"Taxi Ride" and the Gay Rights Movement
In “Taxi Ride,” Scarlet learns of the death of a gay friend of hers. She visits his former house in Baton Rouge, where she realizes that he is “just another dead fag” (Amos) to any homophobe that learns of his death. This inspires her to begin to ponder the gay rights movement.
The gay community sees June 28, 1969 as the start of the Gay Rights Movement. On this day, there was a street clash “between police and the homosexual clientele of an unlicensed New York City bar, the Stonewall Inn” (Henry III 54).
This event inspired a “social revolution that is still changing the way Americans see many of their most basic institutions -- family, church, schools, the military, media and culture, among them” (Henry III 54). It also led to the creation of The Gay Liberation Front. This was a “freeform collective that aligned itself with the leftist movements of the time” (Gallagher 9).
Like the Native Americans and a great many minorities, gays, lesbians, and transgendered people have had to suffer immense persecution by American society. They have been pushed aside for centuries, “dismissed as deviant or perverted or simply beneath mention” (Henry III 54).
However, there are many rights that gays are still struggling for that other minority groups have had for years. For example, gays and lesbians cannot marry whomever they chose. Vermont is the only state that allows for civil unions. Obviously, there is a long way for gays to go to achieve a status of human, as opposed to sub-human, which they have been viewed as for centuries.

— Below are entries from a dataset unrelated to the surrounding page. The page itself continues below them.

(** C5: the consumer side is closed after four minutes and the producer
    side after eight.  Five minutes after the loop began one tag is still
    missing, yet the loop goes on waiting, for its second [select] started a
    new timer at four minutes, and the process exits with status 0 at eight
    minutes. *)
Theorem close_timer_restarts tie :
  awaitClose tie [(4 * Minute, "consumer"); (8 * Minute, "producer")] =
    {| printed := ["Successfully closed consumer"; "Successfully closed producer"];
       status := 0;
       exit_time := 8 * Minute |} /\
  closeTimeout < 8 * Minute.
Proof. split; [vm_compute|]; reflexivity. Qed.

(** ** A run of the relay *)

(** Ten messages from the source partitions 0,0,1,1,2,2,0,1,2,0 relayed
    under [modulo] to two partitions: every one is handed off and then
    marked, and the targets are 0,0,1,1,0,0,0,1,0,0. *)
Example ten_messages :
  let sources := [0; 0; 1; 1; 2; 2; 0; 1; 2; 0] in
  let run := ConsumeClaim modulo_relay 10 (List.map message_at sources) in
  snd run = ClaimReturned None /\
  List.length (fst run) = 30%nat /\
  omap (fun ev => match ev with Handoff pm => Some (Partition pm) | _ => None end)
       (fst run) = [0; 0; 1; 1; 0; 0; 0; 1; 0; 0] /\
  omap (fun ev => match ev with Marked m => Some (cm_Partition m) | _ => None end)
       (fst run) = sources.
Proof. vm_compute. repeat split. Qed.

(** * Further properties of the code *)

(** ** The router, policy by policy *)

Lemma rem32_nonneg a b :
  0 <= a -> b <> 0 -> in_int32 b -> min_int32 < b ->
  exists r, rem32 a b = Some r /\ 0 <= r < Z.abs b.
Proof.
  intros Ha Hb Hr Hmin. unfold rem32.
  destruct (Z.eqb_spec b 0) as [|_]; [contradiction|].
  pose proof (Z.rem_nonneg a b Hb Ha) as Hn.
  pose proof (Z.rem_bound_abs a b Hb) as Hlt.
  rewrite (Z.abs_eq (Z.rem a b)) in Hlt by assumption.
  exists (Z.rem a b). split; [|lia].
  rewrite wrap32_id; [reflexivity|].
  unfold in_int32, min_int32, max_int32 in *. lia.
Qed.

(** X1: under [random] a message that passes the checks is always routed,
    whatever the partition count: the result has the value, no key, and
    names no partition. *)
Theorem random_drops_key topic m N :
  passes_validation "random" topic m ->
  let pm := {| Topic := topic; Key := None;
               Value := Some (cm_Value m); Partition := 0 |} in
  PartitionMsg "random" topic m N = routed pm /\
  targetPartition "random" pm = None.
Proof. intros H pm. split; [pass_checks H|]; reflexivity. Qed.

Lemma random_drops_key_witness :
  let pm := {| Topic := "dst"; Key := None;
               Value := Some (cm_Value (message_at 4)); Partition := 0 |} in
  PartitionMsg "random" "dst" (message_at 4) 0 = routed pm /\
  targetPartition "random" pm = None.
Proof.
  apply (random_drops_key "dst" (message_at 4) 0).
  apply message_at_valid; [discriminate|lia].
Defined.
(** C10. [DebugExpiration] reads the registry and nothing else: it makes
    no call (so it never reads the clock), and leaves the state as it is
    (so it never evicts).  For a domain with an entry it returns the
    stored expiry, also when that entry has expired and the expiry lies in
    the past.  In a state that the package reaches, it returns nil exactly
    when the domain has no entry; and when it returns an expiry before an
    operation and nil after it, the operation was a removal: a
    deactivation without Redis, a deactivation message for the domain, or
    [WithDomain] on the domain. *)
Theorem DebugExpiration_spec {W} (h : handler W) (w : W) (s : State) (domain : string) :
  inv s →
  let r := exec h (DebugExpiration domain s) w in
  trace r = [] ∧ world r = w ∧ final r = s ∧
  (∀ entry, loggers s !! domain = Some entry →
     result r = expiredAt entry ∧
     ((exec h (Expired entry) w).1.1 = true →
      ∃ t, result r = Some t ∧ time.Before t (h time_Now w).1 = true)) ∧
  (result r = None ↔ loggers s !! domain = None) ∧
  (∀ ParseDuration o W' (h' : handler W') w',
     result r ≠ None →
     let s' := final (exec h' (run_op ParseDuration o s) w') in
     result (exec h (DebugExpiration domain s') w) = None →
     removes o domain s).
Proof.
  intros Hinv r. subst r. rewrite exec_DebugExpiration. simpl.
  split; [done|]. split; [done|]. split; [done|].
  pose proof (DebugExpiration_nil s domain (proj2 (proj2 Hinv))) as Hnil.
  split; [|split; [exact Hnil|]].
  - intros entry ->. simpl. split; [done|].
    unfold Expired. destruct (expiredAt entry) as [t|]; simpl; [|done].
    destruct (h time_Now w) as [now w1]. simpl. intros Hpast. by exists t.
  - intros ParseDuration o W' h' w' Hsome.
    rewrite exec_DebugExpiration. simpl. intros Hnone.
    assert (loggers s !! domain ≠ None) as Hpresent by (by rewrite <- Hnil).
    pose proof (always_exec h' _ _ w'
                  (only_removal_removes ParseDuration o domain s Hpresent)) as Hstep.
    pose proof (hoare_exec h' w' _ _ _ s (run_op_inv ParseDuration o) Hinv) as Hinv'.
    simpl in Hstep, Hinv'. apply Hstep.
    by apply (DebugExpiration_nil _ domain (proj2 (proj2 Hinv'))).
Qed.

Lemma DebugExpiration_spec_witness :
  let r := exec scripted (DebugExpiration alice alice_active) (quiet (2 * time.Hour)) in
  final r = alice_active ∧ trace r = [] ∧
  result r = Some (1000 + 5 * time.Minute) ∧
  (exec scripted (Expired {| log := 3%nat; expiredAt := Some (1000 + 5 * time.Minute) |})
     (quiet (2 * time.Hour))).1.1 = true.
Proof.
  pose proof (DebugExpiration_spec scripted (quiet (2 * time.Hour)) alice_active alice
                alice_active_inv) as (Htr & _ & Hfin & Hentry & _).
  split; [exact Hfin|]. split; [exact Htr|].
  split; [|reflexivity].
  exact (proj1 (Hentry {| log := 3%nat; expiredAt := Some (1000 + 5 * time.Minute) |}
                  eq_refl)).
Defined.

(** ** C3: the logger of an activated domain *)


(** [Clone] keeps the sink, the formatter and the level of its argument,
    and gives the copy a new hook map with the same hooks. *)
Lemma Clone_spec (h : logrus.Heap) (in_ : loc) (l : logrus.Logger) :
  logrus.objs h !! in_ = Some l →
  ∃ out h' l',
    Clone in_ h = Some (out, h') ∧
    logrus.objs h' !! out = Some l' ∧
    logrus.Logger_Out l' = logrus.Logger_Out l ∧
    logrus.Logger_Formatter l' = logrus.Logger_Formatter l ∧
    logrus.Logger_Level l' = logrus.Logger_Level l ∧
    logrus.Logger_Hooks l' = S (logrus.next h) ∧
    logrus.hooks_of out h' = default ∅ (logrus.hookmaps h !! logrus.Logger_Hooks l).
Proof.
  intros Hl. unfold Clone. rewrite Hl. eexists _, _, _.
  split; [done|]. simpl. split; [apply lookup_insert_eq|]. simpl.
  do 4 (split; [done|]).
  unfold logrus.hooks_of. simpl. rewrite lookup_insert_eq. simpl.
  rewrite lookup_insert_eq. simpl.
  apply (map_fold_weak_ind (λ r m, r = m)); [done|].
  by intros i x m r _ ->.
Qed.


Lemma configured_heap_ok : heap_ok configured.
Proof. apply (bool_decide_unpack _). by vm_compute. Qed.



(** The same with the library as it is loaded: the formatter of the new
    logger is not the standard logger's, and neither does the new logger
    take the hook of a configured standard logger. *)
Example addDebugDomain_formatter :
  let s := init local_opts logrus.loaded in
  let r := exec scripted (addDebugDomain alice (5 * time.Minute) s) (quiet 1000) in
  logrus.Logger_Formatter <$> logrus.objs (heap (final r)) !! 3%nat = Some 5%nat ∧
  logrus.Logger_Formatter <$> logrus.objs (heap (final r)) !! logrus.std = Some 2%nat.
Proof. by vm_compute. Qed.
Lemma hidden_toggle (cl : gset string) :
  hidden (toggle "hidden" cl) ↔ ¬ hidden cl.
Proof.
  unfold hidden, toggle. destruct (bool_decide _) eqn:Hin.
  - apply bool_decide_eq_true in Hin.
    rewrite elem_of_difference, elem_of_singleton. tauto.
  - apply bool_decide_eq_false in Hin.
    rewrite elem_of_union, elem_of_singleton. tauto.
Qed.

Lemma hidden_singleton : hidden {["hidden"%string]}.
Proof. unfold hidden. by apply elem_of_singleton. Qed.

Lemma not_hidden_empty : ¬ hidden ∅.
Proof. unfold hidden. by intros ?%elem_of_empty. Qed.

(** X21: a second click on the toggle control undoes the first: panel and
    icons are exactly as they were.  And whatever is clicked, if one of the
    two icons was displayed and the other hidden, that is still so. *)
Theorem toggle_click_twice st :
  click OnToggle (click OnToggle st) = st
  ∧ ∀ target, one_icon_shown st → one_icon_shown (click target st).
Proof.
  split.
  - unfold click, document_listener, button_listener.
    destruct st as [m [o|] [c|]]; simpl; by rewrite !toggle_toggle.
  - intros target Hone. destruct target; try done.
    intros o' c'. unfold click, document_listener, button_listener.
    destruct st as [m [o|] [c|]]; simpl; try done.
    intros [= <-] [= <-]. rewrite !hidden_toggle.
    specialize (Hone o c eq_refl eq_refl). tauto.
Qed.

Lemma toggle_click_twice_witness :
  one_icon_shown
    (click OnToggle
       (State {["hidden"%string]} (Some ∅) (Some {["hidden"%string]}))).
Proof.
  apply (proj2 (toggle_click_twice
                  (State {["hidden"%string]} (Some ∅)
                         (Some {["hidden"%string]})))).
  intros o c [= <-] [= <-].
  split; [by intros ?%not_hidden_empty|]. intros H. destruct H.
  exact hidden_singleton.
Defined.

(** X22: a click outside the toggle control and the panel hides the panel
    and leaves the icons alone; a click in the panel changes nothing.  So
    on a menu opened with the toggle control and closed by a click
    outside, the panel is hidden while the icons still say "open": the one
    for opening is hidden and the one for closing is displayed. *)
Theorem outside_click_leaves_icons st :
  (hidden (mobileMenu (click Outside st))
   ∧ openIcon (click Outside st) = openIcon st
   ∧ closeIcon (click Outside st) = closeIcon st)
  ∧ click InPanel st = st
  ∧ ∀ o c,
      openIcon st = Some o → closeIcon st = Some c →
      hidden (mobileMenu st) → ¬ hidden o → hidden c →
      hidden (mobileMenu (click Outside (click OnToggle st)))
      ∧ ∃ o' c',
          openIcon (click Outside (click OnToggle st)) = Some o'
          ∧ closeIcon (click Outside (click OnToggle st)) = Some c'
          ∧ hidden o' ∧ ¬ hidden c'.
Proof.
  assert (∀ st', hidden (mobileMenu (click Outside st'))) as Hout.
  { intros st'. unfold hidden. simpl.
    rewrite elem_of_union, elem_of_singleton. tauto. }
  split; [by split|]. split; [done|].
  intros o c Ho Hc Hm Hno Hhc. split; [apply Hout|].
  unfold click, document_listener, button_listener. rewrite Ho, Hc. simpl.
  eexists _, _. split; [done|]. split; [done|].
  rewrite !hidden_toggle. tauto.
Qed.

Lemma outside_click_leaves_icons_witness :
  hidden (mobileMenu
            (click Outside
               (click OnToggle
                  (State {["hidden"%string]} (Some ∅)
                         (Some {["hidden"%string]})))))
  ∧ ∃ o' c',
      openIcon (click Outside
                  (click OnToggle
                     (State {["hidden"%string]} (Some ∅)
                            (Some {["hidden"%string]}))))
      = Some o'
      ∧ closeIcon (click Outside
                     (click OnToggle
                        (State {["hidden"%string]} (Some ∅)
                               (Some {["hidden"%string]}))))
        = Some c'
      ∧ hidden o' ∧ ¬ hidden c'.
Proof.
  apply (proj2 (proj2 (outside_click_leaves_icons
                         (State {["hidden"%string]} (Some ∅)
                                (Some {["hidden"%string]}))))
               ∅ {["hidden"%string]} eq_refl eq_refl).
  - exact hidden_singleton.
  - exact not_hidden_empty.
  - exact hidden_singleton.
Defined.

End MobileMenuFacts.

(** ** Progress bars *)

Module ProgressFacts.
Import Timers LoopFacts LoopMore Progress.
Local Open Scope nat_scope.

Section Style.
Variable valid_width : jstr → bool.

Lemma timers_run_reveal cb p : timers (run valid_width cb p) = timers p.
Proof. by destruct cb. Qed.

Lemma pending_fire_reveal x p :
  pending (timers (fire timers with_timers (run valid_width) x p))
  = unset (id x) (pending (timers p)).
Proof. unfold fire. by rewrite timers_run_reveal. Qed.

Lemma width_of_run_other cb b p :
  (∀ w, cb ≠ Reveal b w) →
  bars (run valid_width cb p) !! b = bars p !! b.
Proof.
  intros Hcb. destruct cb as [b' w]. simpl.
  rewrite lookup_alter_ne; [done|]. intros ->. by eapply Hcb.
Qed.

Lemma width_of_run_reveal b w p :
  valid_width (w ++ lit "%") = true →
  is_Some (bars p !! b) →
  width_of b (run valid_width (Reveal b w) p) = w ++ lit "%".
Proof.
  intros Hvalid [bar0 Hb]. unfold width_of. simpl.
  rewrite lookup_alter_eq, Hb. simpl. unfold set_width. by rewrite Hvalid.
Qed.

Section Reveal.
Variable b : nat.
Variable ours : timer callback.
Variable w : jstr.
Hypothesis ours_reveals : Timers.callback ours = Reveal b w.
Hypothesis w_valid : valid_width (w ++ lit "%") = true.

Lemma at_zero_fire x p :
  at_zero b ours p →
  x ∈ pending (timers p) → x ≠ ours →
  at_zero b ours (fire timers with_timers (run valid_width) x p).
Proof.
  intros (Hsome & Hwidth & Hours & Hothers) Hx Hne.
  destruct (Hothers x Hx Hne) as [Hid Hcb].
  assert (bars (fire timers with_timers (run valid_width) x p) !! b
          = bars p !! b) as Heq.
  { unfold fire. by rewrite width_of_run_other. }
  split; [by rewrite Heq|]. split.
  { unfold width_of in *. by rewrite Heq. }
  rewrite pending_fire_reveal. split.
  - apply elem_of_unset. split; [by intros H; apply Hid | done].
  - intros y [_ Hy]%elem_of_unset Hyne. by apply Hothers.
Qed.

Lemma revealed_fire_ours p :
  at_zero b ours p →
  revealed b (w ++ lit "%")
           (fire timers with_timers (run valid_width) ours p).
Proof.
  intros (Hsome & Hwidth & Hours & Hothers). split.
  - unfold fire. rewrite ours_reveals. by apply width_of_run_reveal.
  - intros y w'. rewrite pending_fire_reveal. intros [Hid Hy]%elem_of_unset.
    destruct (decide (y = ours)) as [->|Hne]; [done|].
    by apply Hothers.
Qed.

Lemma revealed_fire x p :
  revealed b (w ++ lit "%") p →
  x ∈ pending (timers p) →
  revealed b (w ++ lit "%")
           (fire timers with_timers (run valid_width) x p).
Proof.
  intros [Hwidth Hnone] Hx. split.
  - rewrite <- Hwidth. unfold width_of, fire.
    rewrite width_of_run_other; [done|]. intros w'. by apply Hnone.
  - intros y w'. rewrite pending_fire_reveal. intros [_ Hy]%elem_of_unset.
    by apply Hnone.
Qed.

Lemma at_zero_advance t p :
  at_zero b ours p →
  width_of b (advance valid_width t p)
  = if due ours <=? t then w ++ lit "%" else lit "0%".
Proof.
  intros Hp.
  pose proof (fire_due_one_timer timers with_timers (run valid_width) ours
                (at_zero b ours) (revealed b (w ++ lit "%")) pending_fire_reveal
                (λ p' Hp', proj1 (proj2 (proj2 Hp')))
                (λ p' x Hp' Hx Hne, at_zero_fire x p' Hp' Hx Hne)
                revealed_fire_ours
                (λ p' x Hp' Hx, revealed_fire x p' Hp' Hx) t p Hp) as H.
  change (width_of b (advance valid_width t p))
    with (width_of b (fire_due timers with_timers (run valid_width)
                        (length (pending (timers p))) t p)).
  destruct (due ours <=? t).
  - by destruct H.
  - by destruct H as (_ & H & _).
Qed.

End Reveal.
End Style.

Scarlet will not forget the riots at the Stonewall Inn. She will fight the fight for equal rights for gays for not only her deceased friend, but for herself. She wants to see all minorities at a state of equality, no matter their race, ethnicity, or sexuality.
Most of all, she will not let a homophobe tell her that her deceased friend is “just another dead fag, that’s all” (Amos). He was, and is, so much more to her and the people that loved him. Fortunately, nothing can take that away from her. He is in her heart, and though his light can no longer be seen, she can feel him with every step she takes.
An interesting element to this song is its upbeat tempo and some of its catchy hooks. The song’s subject matter would seem to call for the opposite. However, one can hear the longing and the sadness in Amos’ voice. Furthermore, there is a loneliness to the background vocals at the very beginning of the song and during the refrain. Scarlet is remembering her friend, and though she has a heavy heart, she remembers him with love, and is glad that somehow, somewhere, he’s “on her side still” (Amos).